Input for this task Start Marker

Definition set_cmd (k : state) (c : tc_ns_smc_cmd) : state :=
  with_op k (op_with_cmd (cs_op k) c).

(** From the label [free_src] on. *)
Definition free_src (call : tc_call_params) (k : state) (tee_ret ret : Z)
    : outcome (option (state * tc_ns_client_context * Z)) :=
  let k := if ret <? 0
           then set_cmd k (cmd_with_origin (op_smc_cmd (cs_op k)) TEEC_ORIGIN_COMMS) else k in
  '(k, x) ← release_tc_call_resource call k tee_ret;
  Ret (Some (k, x, ret)).

(** After the first command has been answered. *)
Definition finish_call (fuel : nat) (call : tc_call_params) (k : state) (tee_ret : Z)
    : outcome (option (state * tc_ns_client_context * Z)) :=
  let call := reset_session_id call (cs_op k) tee_ret in
  '(k, ret) ← run_post_process_token call k;
  if nonzero ret then free_src call k tee_ret ret
  else
    res ← handle_ta_pending fuel call k tee_ret;
    match res with
    | None => Ret None
    | Some (k, tee_ret, ret) =>
        if nonzero ret then free_src call k tee_ret ret
        else
          '(k, ret) ← post_proc_smc_return call k tee_ret;
          free_src call k tee_ret ret
    end.

(** The final state, context and return code; [None] if [fuel] runs out. *)
Definition tc_client_call (fuel : nat) (call : tc_call_params) (k : state)
    : outcome (option (state * tc_ns_client_context * Z)) :=
  if negb (is_clicall_params_vaild (Some call))
  then Ret (Some (k, call_context call, - EINVAL))
  else
    '(k, ret) ← alloc_for_client_call k;
    if nonzero ret then Ret (Some (k, call_context call, - ENOMEM))
    else
      let k := set_cmd k (cmd_with_uid (cmd_with_origin (op_smc_cmd (cs_op k))
                            TEEC_ORIGIN_COMMS) current_uid) in
      '(k, ret) ← (if nonzero (ctx_param_types (call_context call))
                   then alloc_operation call k else Ret (k, 0));
      if nonzero ret then free_src call k 0 ret
      else
        '(k, ret) ← config_smc_cmd_context call k;
        if nonzero ret then free_src call k 0 ret
        else
          let '(k, tee_ret) := send tc_ns_smc k in
          finish_call fuel call k tee_ret.

End Call.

Input for this task End Marker

▶ **Problem statement**:
Using the material above, report each line where "nonzero" occurs.

▶ **The answer**:
  if nonzero ret then free_src call k tee_ret ret
        if nonzero ret then free_src call k tee_ret ret
    if nonzero ret then Ret (Some (k, call_context call, - ENOMEM))
      '(k, ret) ← (if nonzero (ctx_param_types (call_context call))
      if nonzero ret then free_src call k 0 ret
        if nonzero ret then free_src call k 0 ret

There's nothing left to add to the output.